The rate at which the Board denies inter partes review petitions has been climbing in recent months, and will be helped along by the Board’s denial of review in Neptune Generics v. Auspex Pharm., IPR2015-01313. Neptune Generics filed a challenge to Auspex Pharmaceuticals’ patent no. 7,456,317, which covers a “deuterated form of venlafaxine, an inhibitor of monoamine neurotransmitters.” The Board found the prior art did not teach the patented substitution of deuterium for hydrogen, nor that such a substitution would have been obvious to try, and thus denied review of all challenged claims.
The patent taught that the deuterated form is more stable (and thus has better pharmacokinetics and toxicity profiles) than normal venlafaxine. Petitioner asserted that it would have been obvious to substitute deuterium (an isotope of hydrogen) for the hydrogen in venlafaxine. Petitioner relied on two pieces of prior art: Fogelman, showing the transformation of venlafaxine into its two major metabolites; and Miwa, showing a carbon-deuterium bond is stronger than a carbon-hydrogen. Petitioner argued, with a supporting expert declaration, that a person of ordinary skill would have used Miwa’s teaching (not directed to venlafaxine) to modify venlafaxine because cleavage of hydrogen (via a hydroxyl group) is part of venlafaxine’s metabolism. The Board found the record did not establish that a person of ordinary skill in the art would have been motivated to modify venlafaxine to change its metabolism, and, further, that the effect of the substitution explained by Miwa is unpredictable and varies depending on what compound it is applied to, and there was no specific teaching to modify venlafaxine in that way (or a reasonable expectation of success). Further, Petitioner failed to show that switching deuterium for hydrogen would have been obvious to try, because there are over 124 million possible deuterated forms of venlafaxine, and no prior art teaching as to which should be used.
In the pharma space, “obvious to try” challenges are common. It is interesting to see the Board’s treatment of the issue here, and another IPR bullet dodged by a pharma patent owner.
The Wall Street Journal has taken note of recent IPR filings by hedge fund manager Kyle Bass against certain pharmaceutical patent portfolios. Our Matt Cutler was quoted in one of the articles. The other can be found HERE.
Mr. Bass seems to be an early pioneer in realizing the power of inter partes review, and has opened the eyes of investors in the pharma industry. While Mr. Bass suggests that his actions are intended to open up the pharma industry to more competition by eliminating bad patents, today’s WSJ article quotes sources that believe his motives are more dubious – creating negative news for certain pharma companies that help with short sale bets against those companies.

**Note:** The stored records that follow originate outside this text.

Definition max_safe : Z := 9007199254740991.
Definition safe_z (z : Z) : bool := (- max_safe <=? z) && (z <=? max_safe).
(** [Number.isSafeInteger(f)], with the integer. *)
Definition safe_int (f : number) : option Z :=
  match num_int f with Some z => if safe_z z then Some z else None | None => None end.
(** [a < b] on doubles. *)
Definition num_lt (a b : number) : bool := SFltb a b.

(** A decimal literal [m * 10^k], correctly rounded to a double. *)
Definition dec_to_num (neg : bool) (m : Z) (k : Z) : number :=
  match m with
  | Zpos p =>
      if 0 <=? k then
        if 400 <? k then S754_infinity neg
        else match Zpos p * 10 ^ k with
             | Zpos q => binary_round 53 1024 neg q 0
             | _ => S754_zero neg
             end
      else if k <? - (400 + Z.log2 (Zpos p)) then S754_zero neg
      else let '(q, e, l) := SFdiv_core_binary 53 1024 (Zpos p) 0 (10 ^ (- k)) 0 in
           binary_round_aux 53 1024 neg q e l
  | _ => S754_zero neg
  end.

Lemma iter_xO p d : Zpos (Pos.iter xO p d) = Zpos p * 2 ^ Zpos d.
Proof.
  rewrite <- Pos2Z.inj_pow. induction d as [|d IH] using Pos.peano_ind; [simpl; lia|].
  rewrite Pos.iter_succ, Pos.pow_succ_r, Pos2Z.inj_xO, IH, !Pos2Z.inj_mul. lia.
Qed.

Lemma digits_iter_xO p d : digits2_pos (Pos.iter xO p d) = (digits2_pos p + d)%positive.
Proof.
  induction d as [|d IH] using Pos.peano_ind; [simpl; lia|].
  rewrite Pos.iter_succ. cbn [digits2_pos]. lia.
Qed.

Lemma digits_bound p n : Zpos p < 2 ^ n -> Zpos (digits2_pos p) <= n.
Proof.
  intros Hp. assert (Hs : forall q, 2 ^ (Zpos (digits2_pos q) - 1) <= Zpos q).
  { induction q as [q IH|q IH|]; cbn [digits2_pos]; [| |simpl; lia];
      rewrite Pos2Z.inj_succ;
      replace (Z.succ (Zpos (digits2_pos q)) - 1) with (Z.succ (Zpos (digits2_pos q) - 1)) by lia;
      rewrite Z.pow_succ_r by lia; lia. }
  specialize (Hs p).
  destruct (Z_lt_le_dec n 0) as [Hn|Hn]; [rewrite Z.pow_neg_r in Hp by lia; lia|].
  assert (2 ^ (Zpos (digits2_pos p) - 1) < 2 ^ n) by lia.
  apply Z.pow_lt_mono_r_iff in H; lia.
Qed.
(** Decoding the encoding of the remaining fields fills in the remaining values. *)
Lemma sample_fields_encode e inits vals done_ n pre f :
  length vals = length inits -> Z.of_nat (length done_) = n - 1 -> n + Z.of_nat (length inits) = 13 ->
  Forall value_ok vals -> Forall2 (fun d v => v = None -> d = None) inits vals ->
  (length inits < f)%nat -> blen pre + 20 * Z.of_nat (length inits) <= max_safe ->
  sample_fields f e (pre ++ encode_values n inits vals)%list (blen pre) (done_ ++ inits)%list =
    Ok (done_ ++ vals)%list.
Proof.
  revert vals done_ n pre f.
  induction inits as [|d inits IH]; intros [|v vals] done_ n pre f Hlen Hdone Hn Hok Hnull Hf Hsafe;
    try done; (destruct f as [|f]; [simpl in Hf; lia|]).
  - cbn [sample_fields encode_values]. rewrite app_nil_r.
    assert ((blen pre <? blen pre) = false) as -> by (apply Z.ltb_ge; lia). done.
  - apply Forall_cons in Hok as [Hv Hok]. apply Forall2_cons in Hnull as [Hd Hnull].
    simpl length in *. cbn [encode_values].
    destruct (bool_decide (v = d)) eqn:Ed; bool_hyps.
    + subst. rewrite app_nil_l.
      specialize (IH vals (done_ ++ [d])%list (n + 1) pre (S f)).
      rewrite <- !app_assoc in IH. simpl app in IH. apply IH; try done; rewrite ?length_app; simpl; lia.
    + destruct v as [x|]; [|by rewrite Hd in Ed]. simpl in Hv.
      unfold encode_field. rewrite <- !app_assoc. cbn [sample_fields].
      pose proof (encode_varint_pos (n * 8)). pose proof (encode_varint_pos x).
      pose proof (blen_nonneg pre). unfold max_safe in *.
      set (tail := encode_values (n + 1) inits vals). pose proof (blen_nonneg tail).
      assert ((blen pre <? blen (pre ++ encode_varint (n * 8) ++ encode_varint x ++ tail)%list) = true) as ->.
      { apply Z.ltb_lt. rewrite !blen_app. lia. }
      rewrite readProtobufVarint_encode; [|lia|unfold safe_z, max_safe; apply andb_true_iff; split; apply Z.leb_le; lia].
      cbn [rbind].
      rewrite Z.shiftr_div_pow2 by lia. change (2 ^ 3) with 8. rewrite Z.div_mul by lia.
      change 7 with (Z.ones 3) at 1. rewrite Z.land_ones by lia. change (2 ^ 3) with 8. rewrite Z.mod_mul by lia.
      assert ((1 <=? n) && (n <=? 12) = true) as -> by (apply andb_true_iff; split; apply Z.leb_le; lia).
      simpl negb. cbv iota.
      rewrite (app_assoc pre (encode_varint (n * 8))), <- blen_app.
      rewrite readProtobufVarint_encode; [|lia|unfold safe_z, max_safe; apply andb_true_iff; rewrite blen_app; split; apply Z.leb_le; lia].
      cbn [rbind]. unfold safeProtobufNumber, max_safe.
      assert ((9007199254740991 <? x) = false) as -> by (apply Z.ltb_ge; lia). cbn [rbind].
      rewrite (app_assoc (pre ++ _)%list (encode_varint x)), <- blen_app.
      assert (Hins : <[Z.to_nat (n - 1) := Some x]> (done_ ++ d :: inits)%list =
        ((done_ ++ [Some x]) ++ inits)%list).
      { replace (Z.to_nat (n - 1)) with (length done_ + 0)%nat by lia.
        rewrite insert_app_r. simpl. by rewrite <- app_assoc. }
      rewrite Hins. subst tail. rewrite IH; [by rewrite <- app_assoc|..]; try done;
        rewrite ?length_app, ?blen_app; simpl; lia.
Qed.

Lemma values_of_sample_ok s : sample_ok s ->
  Forall2 (fun d v => v = None -> d = None) initial_values (values_of_sample s).
Proof. intros _. unfold initial_values, values_of_sample. simpl. repeat constructor; done. Qed.

(** More fuel than needed changes nothing. *)
Lemma sample_fields_more_fuel f f' e bytes offset values :
  sample_fields f e bytes offset values <> Err "out_of_fuel" -> (f <= f')%nat ->
  sample_fields f' e bytes offset values = sample_fields f e bytes offset values.
Proof.
  revert f' offset values. induction f as [|f IH]; intros f' offset values H Hf; [done|].
  destruct f' as [|f']; [lia|]. cbn [sample_fields] in *.
  destruct (offset <? blen bytes); [|done].
  destruct (readProtobufVarint bytes offset) as [[tag next]|]; cbn [rbind] in *; [|done].
  destruct (_ && _).
  - destruct (negb _); [done|].
    destruct (readProtobufVarint bytes next) as [[v next']|]; cbn [rbind] in *; [|done].
    destruct (safeProtobufNumber v); cbn [rbind] in *; [|done]. apply IH; [done|lia].
  - destruct (skipProtobufField bytes next _); cbn [rbind] in *; [|done]. apply IH; [done|lia].
Qed.

Lemma encode_sample_fields e s : sample_ok s -> e <> "out_of_fuel" ->
  sample_fields (S (length (encode_sample s))) e (encode_sample s) 0 initial_values =
    Ok (values_of_sample s).
Proof.
  intros Hs He.
  transitivity (sample_fields (13 + length (encode_sample s)) e (encode_sample s) 0 initial_values).
  - symmetry. apply sample_fields_more_fuel; [|lia].
    apply sample_fields_fuel; [|unfold blen; lia|done]. unfold blen. lia.
  - apply (sample_fields_encode e initial_values (values_of_sample s) [] 1 []); try done;
      [apply Hs | by apply values_of_sample_ok | simpl; lia].
Qed.

Lemma sample_of_values_of_sample s : sample_of_values (values_of_sample s) = s.
Proof. by destruct s as [? ? ? ? ? ? ? ? ? ? [] []]. Qed.

Lemma encode_values_length n inits vals :
  blen (encode_values n inits vals) <= 20 * Z.of_nat (length inits).
Proof.
  revert n vals. induction inits as [|d inits IH]; intros n [|v vals]; cbn [encode_values];
    try (unfold blen; simpl; lia).
  rewrite blen_app. specialize (IH (n + 1) vals). simpl length.
  assert (blen (if bool_decide (v = d) then [] else match v with Some x => encode_field n x | None => [] end) <= 20); [|lia].
  destruct (bool_decide _); [unfold blen; simpl; lia|]. destruct v as [x|]; [|unfold blen; simpl; lia].
  unfold encode_field. rewrite blen_app. pose proof (encode_varint_pos (n * 8)). pose proof (encode_varint_pos x). lia.
Qed.
Lemma parse_frame_iff bytes h :
  parseAgentLiveFrame bytes = Ok h <->
    bytes = encode_frame (fr_sessionId h) (fr_machinePk h) (fr_sequence h) (fr_observedAt h)
              (fr_ciphertext h) /\
    frame_fields_ok (fr_sessionId h) (fr_machinePk h) (fr_sequence h) (fr_observedAt h)
      (fr_ciphertext h) /\
    fr_aad h = slice bytes 0 44.
Proof.
  split.
  - intros Hp. unfold parseAgentLiveFrame, FRAME_HEADER_BYTES, AUTHENTICATED_HEADER_BYTES in Hp.
    ok_inv. bool_hyps. apply magic_check in G0; [|lia].
    match goal with H : FrameHeader _ _ _ _ _ _ = h |- _ => subst h end.
    cbn [fr_sessionId fr_machinePk fr_sequence fr_observedAt fr_aad fr_ciphertext].
    change (Z.to_nat 48) with 48%nat.
    repeat match goal with H : readUnsigned64 _ _ = Ok _ |- _ => apply readUnsigned64_ok in H as [? ?]; [|lia..] end.
    destruct (be4_value bytes ltac:(lia)) as [Hlen4 Hb4].
    assert (Hct : blen (drop 48 bytes) = be_value (slice bytes 44 48)).
    { unfold blen in *. rewrite length_drop. lia. }
    split; [|split; [|done]].
    + unfold encode_frame. rewrite Hct, <- G0, <- Hlen4.
      repeat match goal with H : slice bytes _ _ = be_bytes 8 _ |- _ => rewrite <- H; clear H end.
      apply frame_bytes_decompose. lia.
    + unfold frame_fields_ok. rewrite slice_length, Hct by lia. lia.
  - intros (-> & Hok & Haad). destruct h as [ses pk seq obs aad ct].
    cbn [fr_sessionId fr_machinePk fr_sequence fr_observedAt fr_aad fr_ciphertext] in *.
    destruct (encode_frame_slices _ _ _ _ _ Hok) as (Hl & Hm & Hs & H1 & H2 & H3 & H4 & H5).
    destruct Hok as (Hs16 & (Hpk & Hseq & Hobs) & Hc & Hmax).
    set (bytes := encode_frame ses pk seq obs ct) in *.
    unfold parseAgentLiveFrame, FRAME_HEADER_BYTES, AUTHENTICATED_HEADER_BYTES. cbv zeta.
    rewrite (proj2 (magic_check bytes ltac:(lia)) Hm), H4, be_value_bytes
      by (unfold MAX_LIVE_FRAME_BYTES in *; simpl; lia).
    destruct (_ || _) eqn:G1; [apply orb_true_iff in G1 as [G1|G1]; bool_hyps; lia|].
    cbn [negb]. clear G1.
    destruct (_ || _) eqn:G1; [apply orb_true_iff in G1 as [G1|G1]; bool_hyps; lia|].
    rewrite (proj2 (readUnsigned64_ok bytes 20 pk ltac:(lia) ltac:(lia))) by done.
    rewrite (proj2 (readUnsigned64_ok bytes 28 seq ltac:(lia) ltac:(lia))) by done.
    rewrite (proj2 (readUnsigned64_ok bytes 36 obs ltac:(lia) ltac:(lia))) by done.
    cbn [rbind]. rewrite Hs. change (Z.to_nat 48) with 48%nat. by rewrite H5, <- Haad.
Qed.

(** The frame parser accepts exactly the frames of the format: magic, a 16-byte session, the
    machine, sequence and time as safe big-endian integers, and the ciphertext with its length,
    within the 16 KiB limit; what it returns are those fields, and the authenticated data
    is the first 44 bytes (everything the nonce and routing depend on). *)
Theorem parseAgentLiveFrame_iff bytes h :
  parseAgentLiveFrame bytes = Ok h <->
    bytes = encode_frame (fr_sessionId h) (fr_machinePk h) (fr_sequence h) (fr_observedAt h)
              (fr_ciphertext h) /\
    frame_fields_ok (fr_sessionId h) (fr_machinePk h) (fr_sequence h) (fr_observedAt h)
      (fr_ciphertext h) /\
    fr_aad h = slice bytes 0 44.
Proof. apply parse_frame_iff. Qed.

(** ** Nonces *)

Lemma nonce_ok prefix sequence iv : nonce prefix sequence = Ok iv ->
  blen prefix = 4 /\ 0 < sequence <= max_safe /\ iv = (prefix ++ be_bytes 8 sequence)%list.
Proof.
  unfold nonce, safe_z. intros H. ok_inv. bool_hyps. subst. split_and!; done || lia.
Qed.
Lemma agent_message_begin_inv id topic ses pre hi bytes now h u e :
  hub_inv (hub_core h) -> sock_attachment id h = Some (AgentSocketAttachment u topic e ses pre hi) ->
  hub_inv (hub_core (agent_message_begin id topic ses pre hi bytes now h)).
Proof.
  intros Hinv Hatt. unfold agent_message_begin.
  destruct (checked_frame bytes topic now) as [[frame pk]|err] eqn:Ef; [|by rewrite core_close].
  apply checked_frame_range in Ef as Hr.
  assert (Hhi : forall m, hi = Some m -> m <= MAX_LIVE_SEQUENCE).
  { unfold sock_attachment in Hatt. destruct (find_sock id h); [|done].
    apply attachment_ok in Hatt as [_ Ha]. cbn in Ha. intros m ->. lia. }
  destruct (attached_highest_raise (session_sockets id ses h) ses hi h) as [Hb Hge]. specialize (Hb Hhi).
  pose proof (sequence_state_spec ses _ h Hinv Hb) as Hs.
  destruct (sequence_state ses _ h) as [[h' ref] st]. destruct Hs as (Hinv' & Hso & Hnx & Hin & Hlo & Hst & Hhp & Hcom).
  destruct (match highest_known st with Some _ => _ | None => _ end) eqn:Ereplay; [by rewrite core_close|].
  assert (Hfresh : forall n, (sq_committed st = Some n \/ n ∈ sq_pending st) -> n < fr_sequence frame).
  { intros n Hn. destruct (highest_known_spec st n Hn) as (m & Hm & ?). rewrite Hm in Ereplay.
    bool_hyps. lia. }
  assert (Hnotp : fr_sequence frame ∉ sq_pending st) by (intros Hp; specialize (Hfresh _ (or_intror Hp)); lia).
  assert (Hatt' : c_att id (hub_core h') = Some (AgentSocketAttachment u topic e ses pre hi)).
  { rewrite <- sock_attachment_core. unfold sock_attachment, find_sock in *. by rewrite Hso. }
  assert (Hl : (ref < length (h_heap h'))%nat) by (by eapply lookup_lt_Some).
  set (f := Inflight id ses pre topic now frame pk ref (session_sockets id ses h)).
  unfold set_add. rewrite bool_decide_eq_false_2 by done.
  set (st' := SeqState (sq_committed st) (sq_pending st ++ [fr_sequence frame])%list).
  unfold hub_core, set_inflight, set_heap. cbn. rewrite hub_core_eta in Hinv'.
  apply hub_inv_launch.
  - eapply hub_inv_grow; [exact Hinv'| |done| |].
    + intros r s Hrs. destruct (decide (r = ref)) as [->|Hne].
      * rewrite list_lookup_insert_eq by done. rewrite Hhp in Hrs. injection Hrs as <-. exists st'. split; [done|].
        split; [intros n Hn; cbn; apply elem_of_app; by left|]. intros m Hm. exists m. split; [done | lia].
      * rewrite list_lookup_insert_ne by done. exists s. split; [done|]. split; [done|].
        intros m Hm. exists m. split; [done | lia].
    + intros s r Hsr. rewrite length_insert. by eapply (i_states _ Hinv').
    + intros r s m Hrs Hm. destruct (decide (r = ref)) as [->|Hne].
      * rewrite list_lookup_insert_eq in Hrs by done. injection Hrs as <-. by eapply (i_heap _ Hinv').
      * rewrite list_lookup_insert_ne in Hrs by done. by eapply (i_heap _ Hinv').
  - split; cbn; try done.
    + exists st'. split; [by apply list_lookup_insert_eq|]. cbn. apply elem_of_app. right. by left.
    + by left.
    + pose proof (i_ids _ Hinv') as Hids. rewrite Forall_forall in Hids. cbn in Hids.
      unfold c_att in Hatt'. destruct (List.find _ _) as [s|] eqn:Efind; [|done].
      apply List.find_some in Efind as [Hin' Heq]. bool_hyps. rewrite <- Heq. apply Hids.
      by apply list_elem_of_In.
    + intros a Ha. unfold hub_core in Hatt'. cbn in *. unfold c_att in *. cbn in *. rewrite Hatt' in Ha. by injection Ha as <-.
  - rewrite elem_of_app, !list_elem_of_fmap. intros [(x & Hk & Hx)|(g & Hk & Hg)].
    + pose proof (i_acc _ Hinv') as Hacc. rewrite Forall_forall in Hacc. destruct (Hacc x Hx) as [_ Hxa _].
      unfold acc_key, fly_key in Hk. cbn in Hk. injection Hk as Hk1 Hk2. rewrite <- Hk1 in Hxa.
      destruct (Hxa _ Hatt') as (m & Hm & Hle). cbn in Hm. subst hi.
      destruct (Hge m eq_refl) as (m1 & Hm1 & ?). destruct (Hcom m1 Hm1) as (m2 & Hm2 & ?).
      specialize (Hfresh m2 (or_introl Hm2)). lia.
    + pose proof (i_fly _ Hinv') as Hfly. rewrite Forall_forall in Hfly. destruct (Hfly g Hg) as [G1 (sg & Hsg & Hpg) _ _ _ G6].
      unfold fly_key in Hk. cbn in Hk. injection Hk as Hk1 Hk2. rewrite <- Hk1 in G6.
      specialize (G6 _ Hatt'). cbn in G6, G1, Hsg. injection G6 as G6. rewrite <- G6, Hst in G1. injection G1 as G1.
      rewrite <- G1, Hhp in Hsg. injection Hsg as <-. rewrite <- Hk2 in Hpg. done.
  - rewrite elem_of_app, !list_elem_of_fmap. intros [(x & Hk & Hx)|(g & Hk & Hg)].
    + pose proof (i_acc _ Hinv') as Hacc. rewrite Forall_forall in Hacc.
      destruct (Hacc x Hx) as [_ _ (sx & m & Hsx & Hm & Hle)].
      unfold acc_ref_key, fly_ref_key in Hk. cbn in Hk. injection Hk as Hk1 Hk2. cbn in Hsx.
      rewrite <- Hk1, Hhp in Hsx. injection Hsx as <-. specialize (Hfresh m (or_introl Hm)). lia.
    + pose proof (i_fly _ Hinv') as Hfly. rewrite Forall_forall in Hfly. destruct (Hfly g Hg) as [_ (sg & Hsg & Hpg) _ _ _ _].
      unfold fly_ref_key in Hk. cbn in Hk. injection Hk as Hk1 Hk2. cbn in Hsg.
      rewrite <- Hk1, Hhp in Hsg. injection Hsg as <-. rewrite <- Hk2 in Hpg. done.
Qed.

Lemma raise_attachments_log l ses c h : h_log (raise_attachments l ses c h) = h_log h.
Proof.
  unfold raise_attachments. revert h. induction l as [|i l IH]; intros h; [done|]. cbn [fold_left].
  rewrite IH. unfold raise_attachment. destruct (sock_attachment i h) as [[]|]; [|done..]. by destruct (_ && _).
Qed.

Lemma begin_inv id message now h : hub_inv (hub_core h) ->
  hub_inv (hub_core (webSocketMessage_begin id message now h)).
Proof.
  intros Hinv. unfold webSocketMessage_begin.
  destruct (sock_attachment id h) as [a|] eqn:Ea; [|by rewrite core_close].
  destruct (_ <=? now); [by rewrite core_close|].
  destruct a as [u t e s p hi|u t e]; destruct message as [text|bytes]; try by rewrite core_close.
  - destruct (_ <? _); [by rewrite core_close|]. destruct (negb _); [done|].
    by eapply agent_message_begin_inv.
  - destruct (_ <? _); [by rewrite core_close|].
    destruct (json_parse text) as [[| | | | |refresh]|]; try by rewrite core_close.
    destruct (negb _); [by rewrite core_close | by rewrite core_sendDemand].
Qed.

Lemma c_att_irrelevant k socks n1 n2 s1 s2 p1 p2 f1 f2 a1 a2 :
  c_att k (Core socks n1 s1 p1 f1 a1) = c_att k (Core socks n2 s2 p2 f2 a2).
Proof. done. Qed.

(** The core after the attachments were raised. *)
Lemma raises_core ids ses c h h' : raises ids ses c h h' ->
  hub_core h' = Core (c_socks (hub_core h')) (h_next h) (h_states h) (h_heap h) (h_inflight h)
                  (omap accepted_event (h_log h)) /\
  map (fun s => s.1) (c_socks (hub_core h')) = map (fun s => s.1) (c_socks (hub_core h)).
Proof.
  intros (Hrest & _). unfold core_rest in Hrest. injection Hrest as H1 H2 H3 H4 H5 H6. split.
  - unfold hub_core. cbn. by rewrite H2, H3, H4, H5, H6.
  - unfold hub_core. cbn. rewrite !map_map. exact H1.
Qed.

Section HubProofs.
Context `{WC : WebCrypto} (secret : string).

Lemma finish_inv l1 f l2 h : hub_inv (hub_core h) -> h_inflight h = (l1 ++ f :: l2)%list ->
  hub_inv (hub_core (webSocketMessage_finish secret f (set_inflight (l1 ++ l2)%list h))).
Proof.
  intros Hinv Hfl. rewrite hub_core_eta, Hfl in Hinv. unfold webSocketMessage_finish. cbn [h_heap set_inflight].
  assert (Hf : fly_ok (Core (c_socks (hub_core h)) (h_next h) (h_states h) (h_heap h) (l1 ++ f :: l2)%list
    (omap accepted_event (h_log h))) f).
  { pose proof (i_fly _ Hinv) as H. rewrite Forall_forall in H. apply H. cbn. apply elem_of_app. right. by left. }
  destruct Hf as [F1 (st & Hst & Hp) F3 F4 F5 F6]. cbn in Hst, F1, F5. rewrite Hst. cbn [coalesce].
  assert (Hl : (if_ref f < length (h_heap h))%nat) by (by eapply lookup_lt_Some).
  pose proof (fun m => i_heap _ Hinv (if_ref f) st m Hst) as Hb. cbn in Hb.
  destruct (decryptAgentLiveFrame _ _ _ _ _) as [snap|err]; cycle 1.
  { rewrite core_close. unfold hub_core, set_heap, set_inflight. cbn.
    eapply hub_inv_land; [exact Hinv | exact Hst | | exact Hb]. intros m Hm. exists m. split; [done | lia]. }
  rewrite core_broadcast.
  set (com := max_or (sq_committed st) (fr_sequence (if_frame f))).
  assert (Hcom : 1 <= com <= MAX_LIVE_SEQUENCE /\ fr_sequence (if_frame f) <= com).
  { unfold com, max_or. destruct (sq_committed st) as [x|]; cbn; [specialize (Hb x eq_refl)|]; lia. }
  set (st' := SeqState (Some com) (set_delete (fr_sequence (if_frame f)) (sq_pending st))).
  match goal with |- context [raise_attachments _ _ _ ?h0] => set (h1 := h0) end.
  pose proof (raise_attachments_spec (if_sessionSockets f) (if_sessionId f) com h1 ltac:(tauto)) as Hr.
  destruct (raises_core _ _ _ _ _ Hr) as [Hcore Hids]. rewrite Hcore. clear Hcore. destruct Hr as (_ & Hnone & Hsome).
  assert (Hatt : forall k, sock_attachment k h1 = c_att k (hub_core h)).
  { intros k. rewrite <- sock_attachment_core. done. }
  assert (Hland := hub_inv_land _ _ _ _ _ _ _ _ st (Some com) Hinv Hst).
  assert (Hfresh : fly_key f ∉ (map acc_key (omap accepted_event (h_log h)) ++ map fly_key (l1 ++ l2))%list /\
    fly_ref_key f ∉ (map acc_ref_key (omap accepted_event (h_log h)) ++ map fly_ref_key (l1 ++ l2))%list).
  { assert (Hg : forall A (g : inflight -> A) l, NoDup (l ++ map g (l1 ++ f :: l2)) -> g f ∉ (l ++ map g (l1 ++ l2))%list).
    { intros A g l Hnd. rewrite map_app, map_cons, <- Permutation_middle, <- map_app in Hnd.
      rewrite <- Permutation_middle in Hnd. by apply NoDup_cons in Hnd as [? _]. }
    split; apply Hg; [apply (i_key _ Hinv) | apply (i_ref _ Hinv)]. }
  cbn [h1 h_next h_states h_heap h_inflight h_log emit set_heap set_inflight].
  rewrite omap_app. cbn [omap list_omap accepted_event]. destruct Hfresh as [Hfk Hfr].
  apply (hub_inv_accept _ _ _ _ _ _ (if_socket f, if_ref f, fr_sequence (if_frame f))); [| |exact Hfk|exact Hfr].
  - eapply hub_inv_sockets; [apply Hland| | |].
    + intros m Hm. exists com. split; [done|]. unfold com, max_or. rewrite Hm. cbn. lia.
    + intros m' [= <-]. lia.
    + done.
    + pose proof (i_ids _ Hinv) as H. cbn in H |- *.
      assert (Hi : Forall (fun s : nat * list string => s.1 < h_next h)%nat
        (map (fun s => s.1) (c_socks (hub_core (raise_attachments (if_sessionSockets f) (if_sessionId f) com h1))))).
      { rewrite Hids. rewrite Forall_map. eapply Forall_impl; [exact H|]. done. }
      rewrite Forall_map in Hi. eapply Forall_impl; [exact Hi|]. done.
    + intros k a' _ Ha'. specialize (Hnone k). specialize (Hsome k). rewrite sock_attachment_core in Hsome, Hnone.
      rewrite sock_attachment_core in Hsome, Hnone.
      destruct (c_att k (hub_core h1)) as [a|] eqn:Ek.
      * exists a. split; [rewrite <- Ek; symmetry; rewrite <- sock_attachment_core; apply Hatt|].
        destruct (Hsome a eq_refl) as (a'' & Ha'' & Hra & _).
        enough (a'' = a') as -> by done. enough (Some a'' = Some a') by congruence. rewrite <- Ha'', <- Ha'. done.
      * specialize (Hnone eq_refl). enough (Some a' = None) by done. rewrite <- Ha', <- Hnone. done.
  - split; cbn; [done| |].
    + intros a' Ha'. specialize (Hnone (if_socket f)). specialize (Hsome (if_socket f)).
      rewrite !(sock_attachment_core _ (raise_attachments _ _ _ _)) in Hsome, Hnone. rewrite Hatt in Hsome, Hnone.
      destruct (c_att (if_socket f) (hub_core h)) as [a|] eqn:Ek.
      * destruct (Hsome a eq_refl) as (a'' & Ha'' & _ & Hm). destruct (Hm F3) as (m & Hm' & ?); [by apply F6|].
        assert (a'' = a') as ->; [|exists m; split; [done|lia]].
        enough (Some a'' = Some a') by congruence. rewrite <- Ha'', <- Ha'. done.
      * specialize (Hnone eq_refl). enough (Some a' = None) by done. rewrite <- Ha', <- Hnone. done.
    + exists st', com. split; [by apply list_lookup_insert_eq|]. split; [done | lia].
Qed.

Whether his bets are long or short, however, Mr. Bass has hit on a strategy that recognizes the strong, negative impact IPR has had to date on pharmaceutical patents. Our data shows that 87% of pharma patent claims that are subject to an IPR trial are ultimately deemed unpatentable. This is among the highest claim kill rates for any technology area.
As a result, we expect pharma-related IPR filings to continue to grow, and not just from hedge fund managers looking to make a quick buck.
Momentum is growing in the filing of inter partes petitions by drug companies seeking to invalidated Orange Book patents. We will be keeping a close eye on some of the issues that are unique to these pharmaceutical IPR proceedings, including Noven Pharm., Inc. v. Novartis AG and LTS Lohmann Therapie-Systeme AG, IPR2014-00550, involving US Pat. No. 6,335,031. In this case, the PTAB considered whether the filing of a Paragraph IV certification constitutes a “civil action” for inter partes review purposes, barring the filing of an IPR petition.
In its preliminary response, Patent Owner argued that the petition-at-issue was barred pursuant to 35 U.S.C. § 315(a) because Petitioner filed a Paragraph IV certification with the FDA prior to filing the IPR petition. § 315(a) states that an IPR shall not be instituted if petitioner filed a “civil action,” challenging validity of the patent, prior to filing the IPR petition. Petitioner argued that, because of the Paragraph IV certification stated that the ‘031 patent was invalid, Patent Owner was forced to bring a civil action to defend the ‘031 patent. Decision at 6. Thus, even though it was Patent Owner that actually filed the civil action, Petitioner’s action in filing the Paragraph IV certification should be considered the filing of a civil action. Id. at 7.
The Board disagreed, determining that, when § 315(a) refers to a “civil action,” it means the filing a complaint with a court. Though Petitioner’s filing of a Paragraph IV certification with the FDA was a form of challenge to the ‘031 validity, it was not a filing of complaint with a court. Therefore, the Petition is not barred. Id. at 7.